Stream: implementers

Topic: Medication Request intent Order and Instance Order use


view this post on Zulip Pete Salisbury (Jan 18 2018 at 17:02):

Hi, in Medication Request the intent field has a valueset that includes order and instance-order. In the spec the examples the are given for the use of instance-order are all related to medication administration,

From Medication Request intent, instance-order - The request represents an instance for the particular order, for example a medication administration record.
From Request.intent, instance-order - An order created in fulfillment of a broader order that represents the authorization for a single activity occurrence. E.g. The administration of a single dose of a drug.

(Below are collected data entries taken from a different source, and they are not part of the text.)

Definition _latest_current_reviews (item : forge_item) (rows : list forge_review) : list (uid * forge_review) :=
  latest_of [] (List.filter (current_review item) rows).

(** ** Objections *)

(** A change request by a reviewer. *)
Definition objection (r : forge_review) : bool :=
  bool_decide (fr_verdict r = ChangesRequested) && present (fr_reviewer_descriptor_id r).

Definition resolutions_of (p : option ReviewPayload) : list ReviewResolution :=
  match p with
  | Some p => match py_assessment p with Some a => as_resolutions a | None => [] end
  | None => []
  end.

Definition submitted (p : option ReviewPayload) : bool := match p with Some p => py_reviewer_submission p | None => false end.

(** [row] may resolve [source]: the same reviewer, later. *)
Definition may_resolve (row source : forge_review) : bool :=
  bool_decide (fr_reviewer_descriptor_id source = fr_reviewer_descriptor_id row) && (fr_observed_at source <=? fr_observed_at row).

(** The objections that [row] resolves. *)
Definition resolved_by (item : forge_item) (policy : review_policy) (objections : list forge_review) (carried : list uid)
    (row : forge_review) : M (list uid) :=
  payload ← ask (fun d => payload_of d (fr_id row));
  if negb (submitted payload) then mret []
  else
    current ← _current_approval row payload item policy (mem (fr_id row) carried);
    mret (if (current : bool)
          then List.filter (fun i => existsb (fun s => bool_decide (fr_id s = i) && may_resolve row s) objections)
                           (map rz_review_id (resolutions_of payload))
          else []).

(** [_unresolved_reviews]. *)
Definition _unresolved_reviews (item : forge_item) (policy : review_policy) (rows : list forge_review) (carried : list uid)
    : M (list string) :=
  let objections := List.filter objection rows in
  let latest := map (fun e => fr_id e.2) (_latest_current_reviews item rows) in
  if negb (nonempty objections) then mret []
  else
    resolved ← mapM (resolved_by item policy objections carried)
                    (List.filter (fun r => mem (fr_id r) latest || mem (fr_id r) carried) rows);
    mret (sorted_set (map (fun r => uuid_str (fr_id r)) (List.filter (fun r => negb (mem (fr_id r) (concat resolved))) objections))).

(** ** Panels *)

Record InvalidReview := { iv_review_id : uid; iv_reviewer_descriptor_id : uid; iv_code : string }.

Record Panel := {
  pn_required : list string;
  pn_reviewed : list string;
  pn_missing : list string;
  pn_check_id : option uid;
  pn_base_commit_oid : option string;
  pn_invalid_carry_forward : list string;
  pn_invalid_reviews : option (list InvalidReview);
  pn_unresolved_review_ids : list string }.

#[export] Instance Panel_eta : Eta Panel := fun p =>
  Build_Panel (pn_required p) (pn_reviewed p) (pn_missing p) (pn_check_id p) (pn_base_commit_oid p) (pn_invalid_carry_forward p)
    (pn_invalid_reviews p) (pn_unresolved_review_ids p).

Definition panel (required reviewed missing : list string) (check : option milestone_check) : Panel :=
  {| pn_required := required; pn_reviewed := reviewed; pn_missing := missing; pn_check_id := mk_id <$> check;
     pn_base_commit_oid := mk_base_commit_oid <$> check; pn_invalid_carry_forward := []; pn_invalid_reviews := None;
     pn_unresolved_review_ids := [] |}.

Definition DIFFERENT_BASES : string := "<reviewers inspected different target bases>".

Definition unresolved_review (i : string) : string := "unresolved-review:" +:+ i.

(** The base that a planned review inspected. *)
Definition planned_base (item : forge_item) (policy : review_policy) (e : uid * forge_review) : M (list string) :=
  payload ← ask (fun d => payload_of d (fr_id e.2));
  match payload with
  | Some p =>
      match py_review_plan p, truthy (py_expected_base_oid p) with
      | Some _, Some base => current ← _current_approval e.2 payload item policy false; mret (if (current : bool) then [base] else [])
      | _, _ => mret []
      end
  | None => mret []
  end.

(** [next(iter(bases)) if len(bases) == 1 else None]. *)
Definition only (l : list string) : option string := match l with [b] => Some b | _ => None end.

(** [_with_findings]. *)
Definition _with_findings (p : Panel) (item : forge_item) (policy : review_policy) (rows : list forge_review) (carried : list uid)
    : M Panel :=
  unresolved ← _unresolved_reviews item policy rows carried;
  planned ← mapM (planned_base item policy) (_latest_current_reviews item rows);
  let bases := remove_dups (option_list (truthy (pn_base_commit_oid p)) ++ concat planned) in
  let missing := if (1 <? List.length bases)%nat && negb (mem DIFFERENT_BASES (pn_missing p))
                 then (pn_missing p ++ [DIFFERENT_BASES])%list else pn_missing p in
  mret (p <| pn_unresolved_review_ids := unresolved |> <| pn_base_commit_oid := only bases |>
          <| pn_missing := (missing ++ map unresolved_review unresolved)%list |>).

(** ** Evidence carried forward *)

Definition latest_specialist (item descriptor : uid) (d : DB) : option forge_review :=
  first_by newer_review (stored_rows (fun r => bool_decide (fr_forge_item_id r = item)
    && bool_decide (fr_reviewer_descriptor_id r = Some descriptor) && negb (historical r)) d).

(** [_carry_source]. *)
Definition _carry_source (item : forge_item) (policy : review_policy) (source_id : uid)
    : M (forge_review * reviewer_descriptor * provider_request) :=
  source ← (get source_id : M forge_review);
  refuse (negb (bool_decide (fr_forge_item_id source = fi_id item)) || negb (bool_decide (fr_verdict source = Approved))
          || negb (present (fr_reviewer_descriptor_id source)) || negb (present (fr_provider_request_id source))
          || negb (present (fr_reviewer_descriptor_revision_id source)) || historical source) "review_carry_invalid" 409 ;;
  descriptor ← (get_opt (fr_reviewer_descriptor_id source) : M reviewer_descriptor);
  revision ← (get_opt (fr_reviewer_descriptor_revision_id source) : M record_revision);
  linked ← ask (fun d => bool_decide ((rv_id policy, rd_id descriptor) ∈ tb_review_policy_reviewer d));
  refuse (negb (current_descriptor descriptor revision) || negb (bool_decide (content_id (rr_content revision) = rd_id descriptor))
          || negb (bool_decide (rd_project_id descriptor = rv_project_id policy)) || negb linked) "review_carry_stale" 409 ;;
  request ← (get_opt (fr_provider_request_id source) : M provider_request);
  refuse (negb (review_invocation descriptor revision request)) "review_carry_invalid" 409 ;;
  latest ← ask (latest_specialist (fi_id item) (rd_id descriptor));
  newest ← lift match latest with Some r => Ok r | None => Err (RuntimeFailure "scalar_one") end;
  refuse (negb (bool_decide (fr_id newest = fr_id source))) "review_carry_superseded" 409 ;;
  mret (source, descriptor, request).

(** The revisions of the documents that guide a reviewer. *)
Definition guidance_revisions (d : DB) (descriptor : uid) : gmap uid Z :=
  list_to_map (omap (fun i => match tb_document d !! i with Some x => Some (i, d_revision x) | None => None end)
                    (related descriptor (tb_reviewer_guidance d))).

Definition blob_sha (a : artifact) : option string := match ar_content a with BlobContent s _ _ => Some s | _ => None end.

(** One entry of [_validate_carries], against the reviewers and the base seen so far. *)
Definition validate_carry (item : forge_item) (policy : review_policy) (seen : list uid * option string) (c : Carry)
    : M (list uid * option string) :=
  '(source, descriptor, _) ← _carry_source item policy (cw_source_review_id c);
  lift (if carry_evidence_valid (cw_evidence c) then Ok tt else Err (ValidationError "ReviewCarryForwardEvidence")) ;;
  x ← (same_project Kartifact (cw_evidence_artifact_id c) (rd_project_id descriptor) : M artifact);
  pinned ← (get_opt (cw_policy_revision_id c) : M record_revision);
  guidance ← ask (fun d => guidance_revisions d (rd_id descriptor));
  let e := cw_evidence c in
  refuse (negb (bool_decide (ar_kind x = BlobArtifact)) || negb (bool_decide (blob_sha x = Some (cw_evidence_sha256 c)))
          || negb (pinned_policy policy pinned)
          || negb (bool_decide (fr_reviewer_descriptor_revision_id source = Some (cw_reviewer_descriptor_revision_id c)))
          || negb (bool_decide (rd_id descriptor = cw_reviewer_descriptor_id c)) || negb (bool_decide (guidance = cw_guidance_revisions c))
          || negb (bool_decide (ce_forge_item_id e = fi_id item)) || negb (bool_decide (ce_source_review_id e = fr_id source))
          || negb (bool_decide (ce_source_commit_oid e = fr_commit_oid source))
          || negb (bool_decide (Some (ce_head_commit_oid e) = fi_head_commit_oid item))
          || negb (bool_decide (Some (ce_target_branch e) = fi_target_branch item))) "review_carry_stale" 409 ;;
  refuse (mem (rd_id descriptor) seen.1
          || match seen.2 with Some b => negb (bool_decide (b = ce_base_commit_oid e)) | None => false end) "review_carry_invalid" 422 ;;
  mret (rd_id descriptor :: seen.1, Some (ce_base_commit_oid e)).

Would it be a correct use of FHIR to use instance-order to represent an issue of a repeat prescription by a GP? So if a GP Authorised a repeat prescription with 5 issues then there would be 5 Medication Requests with the intent set to instance-order that would represent the individual prescriptions.

view this post on Zulip Jose Costa Teixeira (Jan 18 2018 at 17:05):

from a prescription (medicationRequest, instance-order=order) that says "take this 3 times per day for 5 days",
instance-order is used to derive the 15 planned administrations "take this at 7 am on day 1", "take this at 3 pm on day 1"..." take this at 11pm on day 5"

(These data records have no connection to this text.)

Lemma object_bytes fields : fields <> [] -> encoded_bytes (JObject fields) = 1 + sum_by entry_bytes fields.
Proof.
  intros Hf. unfold encoded_bytes, encode. cbn [canonical_json]. rewrite !byte_length_app. change (byte_length "{") with 1. change (byte_length "}") with 1.
  rewrite commas_length.
  - rewrite sum_by_map. rewrite (sum_by_Permutation _ _ _ (sort_by_Permutation _ _)), sum_by_map. cbn [fst snd].
    enough (sum_by (fun kv : string * json => byte_length (json_string kv.1 +:+ ":" +:+ canonical_json kv.2) + 1) fields
            = sum_by entry_bytes fields) by lia.
    unfold sum_by. clear Hf. induction fields as [|kv fields IH]; [done|]. cbn [foldr]. rewrite IH. unfold entry_bytes.
    rewrite !byte_length_app. change (byte_length ":") with 1. unfold encoded_bytes, encode. lia.
  - intros E. apply map_eq_nil in E. match type of E with sort_by ?r ?l = [] => pose proof (sort_by_Permutation r l) as Hp end.
    rewrite E in Hp. apply Permutation_nil_l in Hp. symmetry in Hp. apply map_eq_nil in Hp. done.
Qed.

Lemma object_length fields : encoded_bytes (JObject fields) <= 2 + sum_by entry_bytes fields.
Proof. destruct fields as [|kv fields]; [by vm_compute|]. rewrite object_bytes by done. lia. Qed.

Lemma complete_context_length a sha256 :
  encoded_bytes (complete_context a sha256) <= 400 + 6 * byte_length sha256.
Proof.
  unfold complete_context. etrans; [apply object_length|]. unfold sum_by. cbn [foldr].
  set (url := _ +:+ uuid_str (ar_id a) +:+ _). assert (byte_length url = 62) as Hu by (subst url; by rewrite !byte_length_app, uuid_str_length).
  unfold entry_bytes. cbn [fst snd]. unfold encoded_bytes, encode. cbn [canonical_json].
  pose proof (json_string_length url). pose proof (json_string_length sha256).
  change (byte_length (json_string "url")) with 5. change (byte_length (json_string "sha256")) with 8. lia.
Qed.

Lemma omitted_packet_length complete : encoded_bytes (omitted_packet complete) <= 250 + encoded_bytes complete.
Proof.
  unfold omitted_packet. etrans; [apply object_length|]. unfold sum_by. cbn [foldr]. unfold entry_bytes at 2. cbn [fst snd].
  match goal with |- 2 + (?a + (?b + ?k + 2 + (?c + (?e + (?f + 0))))) <= _ =>
    let n := eval vm_compute in (2 + (a + (b + 2 + (c + (e + f))))) in assert (2 + (a + (b + 2 + (c + (e + f)))) = n) by (by vm_compute) end.
  lia.
Qed.

(** ** Sections *)

Lemma json_get_set k v o k' : json_get k' (json_set k v o) = if bool_decide (k' = k) then v else json_get k' o.
Proof.
  unfold json_get. induction o as [|[k0 v0] o IH]; cbn [json_set List.find fst].
  - case_bool_decide as E1; case_bool_decide as E2; cbn; congruence.
  - destruct (bool_decide_reflect (k0 = k)) as [->|E]; cbn [List.find fst].
    + destruct (bool_decide_reflect (k = k')) as [->|E1]; [by rewrite bool_decide_true|].
      rewrite (bool_decide_false (k' = k)) by congruence. done.
    + destruct (bool_decide_reflect (k0 = k')) as [->|E1]; [|exact IH]. by rewrite (bool_decide_false (k' = k)).
Qed.

Lemma json_set_keys k v o k' : k' ∈ map fst (json_set k v o) <-> k' ∈ map fst o \/ k' = k.
Proof.
  induction o as [|[k0 v0] o IH]; cbn; [rewrite elem_of_cons, elem_of_nil; tauto|].
  case_bool_decide as E; cbn; rewrite !elem_of_cons; [subst; tauto|]. rewrite IH. tauto.
Qed.

(** The size of an object after an assignment: the new entry, or the difference of the values. *)
Lemma json_set_new k v o : k ∉ map fst o -> sum_by entry_bytes (json_set k v o) = sum_by entry_bytes o + entry_bytes (k, v).
Proof.
  unfold sum_by. induction o as [|[k0 v0] o IH]; cbn [json_set map foldr fst]; intros Hk; [lia|]. rewrite elem_of_cons in Hk.
  rewrite bool_decide_false by (intros ->; tauto). cbn [foldr]. rewrite IH by tauto. lia.
Qed.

view this post on Zulip Jose Costa Teixeira (Jan 18 2018 at 17:09):

so, repeat prescriptions should not be handled the way you are saying because that would mean that your prescription has intent=instance-order , which is not what is going to be recognized by another system (which expects prescriptions to be intent=order.

view this post on Zulip Jean Duteau (Jan 18 2018 at 17:17):

No, instance-order would rarely be used by a GP but if it was, it would be indicating the ordering of one specific administration that was covered by the drug. I do not totally understand your terminology "a repeat prescription with 5 issues", but the MedicationOrder resource allows for defining a prescription (with intent=order) that allows refills.

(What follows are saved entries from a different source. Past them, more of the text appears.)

(** The manifest of an assignment: the keys that preparation replaces and removes. *)
Definition durable_manifest (m : PreparedManifest) (x : execution) (a : uid) (prompt : string) : PreparedManifest :=
  {| pm_review :=
       {| mf_kind := "reviewer_assignment"; mf_assignment_id := Some a;
          mf_reviewer_descriptor_id := mf_reviewer_descriptor_id (pm_review m);
          mf_reviewer_descriptor_revision_id := mf_reviewer_descriptor_revision_id (pm_review m);
          mf_harness_revision_id := mf_harness_revision_id (pm_review m);
          mf_skill_bundle_artifact_id := mf_skill_bundle_artifact_id (pm_review m);
          mf_model_options := mf_model_options (pm_review m); mf_forge_item_id := mf_forge_item_id (pm_review m);
          mf_head_commit_oid := mf_head_commit_oid (pm_review m); mf_target_branch := mf_target_branch (pm_review m);
          mf_review_phase := mf_review_phase (pm_review m); mf_review_plan := mf_review_plan (pm_review m);
          mf_policy_revision_id := mf_policy_revision_id (pm_review m);
          mf_integration_identity_id := mf_integration_identity_id (pm_review m); mf_guidance := mf_guidance (pm_review m) |};
     pm_provider_request_id := None; pm_parent_request_id := pm_parent_request_id m; pm_execution_id := None;
     pm_parent_assignment_id := Some (x_assignment_id x); pm_parent_execution_id := Some (x_id x); pm_repository_id := pm_repository_id m;
     pm_integration_id := pm_integration_id m; pm_forge_item_revision := pm_forge_item_revision m; pm_policy_id := pm_policy_id m;
     pm_harness_id := pm_harness_id m; pm_sandbox_manifest_artifact_id := pm_sandbox_manifest_artifact_id m;
     pm_functions := pm_functions m; pm_task_name := pm_task_name m; pm_prompt := prompt;
     pm_milestone_discovery := pm_milestone_discovery m; pm_milestone_evidence := pm_milestone_evidence m;
     pm_review_packet := pm_review_packet m; pm_review_context_artifact_id := pm_review_context_artifact_id m;
     pm_retry := pm_retry m |}.

(** The draft of the review: the manifest with everything that it pins. *)
Definition draft (actor : Actor) (s : Selection) (data : ReviewerPrepare) (standalone : bool) (descriptor_revision policy_revision : uid)
    : M (PreparedManifest * uid) :=
  let x := lx_execution (se_live s) in
  let project := lx_project_id (se_live s) in
  sources ← guidance_of (se_descriptor s) project;
  hs ← harness_for actor s;
  request ← draw;
  evidence ← ask (fun d => _verification_evidence request_text d (se_item s));
  discovery ← ask (fun d => _verification_discovery request_text d (se_item s) project);
  let report_request_id := if standalone then "$HORIZON_PROVIDER_REQUEST_ID" else uuid_str request in
  '(packet, context) ← prepare_packet put_json template report_schema
    {| br_project := project; br_execution := x_id x; br_item := se_item s; br_repository := se_repository s;
       br_descriptor := se_descriptor s; br_descriptor_revision := descriptor_revision; br_policy := se_policy s;
       br_policy_revision := policy_revision;
       br_functions := map (fun f => (f, json_get f (se_functions s))) (rd_functions (se_descriptor s)); br_guidance := sources;
       br_instructions := vp_instructions data; br_evidence := evidence; br_discovery := discovery;
       br_report_request_id := report_request_id; br_plan := vp_review_plan data |};
  let prompt := review_prompt s data standalone (review_label request) report_request_id packet evidence in
  mret (new_manifest s data request descriptor_revision policy_revision sources hs prompt evidence discovery packet (ar_id context), request).

Definition save_manifest (project : uid) (m : PreparedManifest) (x : uid) : M artifact :=
  let b := put_manifest m in save_blob project (bl_sha256 b) (bl_size b) (bl_media_type b) (Some x).

Definition review_owed_by (a x : uid) (description : string) : M obligation :=
  n ← next_number o_number (fun o => bool_decide (o_assignment_id o = a));
  create (new_obligation {| oc_assignment_id := a; oc_created_by_execution_id := Some x; oc_kind := Review; oc_description := description |}
            (Some x) n).

Definition at_revision (data : ReviewerPrepare) : string := default "the pinned issue revision" (vp_expected_head_oid data).

(** The mission of a reviewer's assignment. *)
Definition review_mission (s : Selection) (data : ReviewerPrepare) (parent : mission) : MissionCreate :=
  {| mc_project_id := lx_project_id (se_live s); mc_parent_id := Some (m_id parent);
     mc_expected_parent_revision := Some (m_revision parent); mc_roadmap_document_id := m_roadmap_document_id parent;
     mc_title := rd_slug (se_descriptor s) +:+ ": review " +:+ rp_slug (se_repository s) +:+ " #" +:+ pretty (fi_remote_number (se_item s));
     mc_objective := template "reviewer/mission" [("item_id", uuid_str (fi_id (se_item s))); ("head_oid", at_revision data)];
     mc_acceptance_criteria := ["Deliver an exact-head reviewer assessment and verified Forge receipt"];
     mc_delegation_note := Some "Independently assess this PR against one pinned specialist rubric"; mc_scope := None;
     mc_max_open_children := 8; mc_node_ids := []; mc_document_ids := [] |}.

Definition review_assignment (s : Selection) (m : PreparedManifest) (delegator : assignment) (mission : uid) : AssignmentCreate :=
  {| ac_run_id := a_run_id delegator; ac_mission_id := mission; ac_parent_id := Some (a_id delegator);
     ac_reviewer_descriptor_id := Some (rd_id (se_descriptor s)); ac_role := Worker; ac_category := None;
     ac_functions := rd_functions (se_descriptor s); ac_instructions := Some (template "reviewer/assignment" []);
     ac_harness_id := Some (pm_harness_id m); ac_model_options := mf_model_options (pm_review m); ac_not_before := None;
     ac_expires_at := None; ac_start_condition := None |}.
(* ===== verification/ObservationSafety.v ===== *)
(** * The safety of provider observations

    The theorems about ProviderEvents.v: the stored records of a native counter implement the
    accounting of Usage.v; the totals of a cumulative sample are never counted twice; and an
    observed child is never more than an observation. *)

From S2P Require Import Prelude Contracts WorkerContracts ReviewContracts Conditions Schema Records Auth Samples MissionTree Missions Ledger Usage Capacity Sessions Assignments Workspaces Labels Launch AdmissionSafety Panel PanelSafety Decisions Packets Invocations ProviderEvents.

Local Open Scope string_scope.
Local Open Scope Z_scope.

(** ** The order of evidence *)

Lemma ltb_leb s t : String.ltb s t = negb (String.leb t s).
Proof. unfold String.ltb, String.leb. rewrite (String.compare_antisym t s). by destruct (String.compare s t). Qed.

#[export] Instance prior_order_total : Total (fun u v => Is_true (prior_order u v)).
Proof.
  intros [a i] [b j]. rewrite !Is_true_true. unfold prior_order. cbn. destruct (outranks a b), (outranks b a); cbn; auto.
  destruct (Z.le_ge_cases i j); [right|left]; by apply Z.leb_le.
Qed.

(** Evidence in the order of its rank. *)
Definition rank_le (b e : evidence) : Prop := outranks b e = false.

Lemma rank_le_iff b e :
  rank_le b e <-> (is_reset b = false /\ is_reset e = true) \/ (is_reset b = is_reset e /\ String.le (e_observed_at b) (e_observed_at e)).
Proof.
  unfold rank_le, outranks, String.le. rewrite ltb_leb. destruct (is_reset b), (is_reset e), (String.leb _ _); cbn; intuition discriminate.
Qed.

Lemma rank_le_trans a b c : rank_le a b -> rank_le b c -> rank_le a c.
Proof.
  rewrite !rank_le_iff. intros [[? ?]|[E1 H1]] [[? ?]|[E2 H2]]; try (left; by split; congruence); try congruence.
  right. split; [congruence|]. by etrans.
Qed.

Lemma rank_le_total a b : rank_le a b \/ rank_le b a.
Proof.
  rewrite !rank_le_iff. destruct (is_reset a), (is_reset b); auto.
  all: destruct (base.total String.le (e_observed_at a) (e_observed_at b)); auto.
Qed.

view this post on Zulip Lloyd McKenzie (Jan 18 2018 at 17:41):

What do you mean by "repeat prescription"?

view this post on Zulip Pete Salisbury (Jan 19 2018 at 08:48):

I guess Repeat prescription is a UK term. It is a prescription issued by a GP that means the patient can get further supplies of a medication without the patient having to see the doctor again. This may be for a limited number of occurrences ie. the GP may authorise for the medication to be supplied 5 times or perhaps until a certain date when it would be reviewed.

view this post on Zulip Jose Costa Teixeira (Jan 19 2018 at 09:05):

That is quite common. I would suggest the way to use it is using medicationrequest.DispenseRequest.

view this post on Zulip Jose Costa Teixeira (Jan 19 2018 at 09:05):

there you can say "this prescription is valid for 1 year" or "this prescription is valid for 5 refills"

view this post on Zulip Lloyd McKenzie (Jan 19 2018 at 15:54):

Agree with Jose. That would be a single order. The MedicationRequest.dispenseRequest would convey how many fills are authorized. If you wanted to initiate just a single fill, that would be handled by Task.

view this post on Zulip Jean Duteau (Jan 19 2018 at 16:14):

What they said. The MedicationRequest.DispenseRequest.numberOfRepeatsAllowed lets you specify how many fills beyond the first that you are authorizing.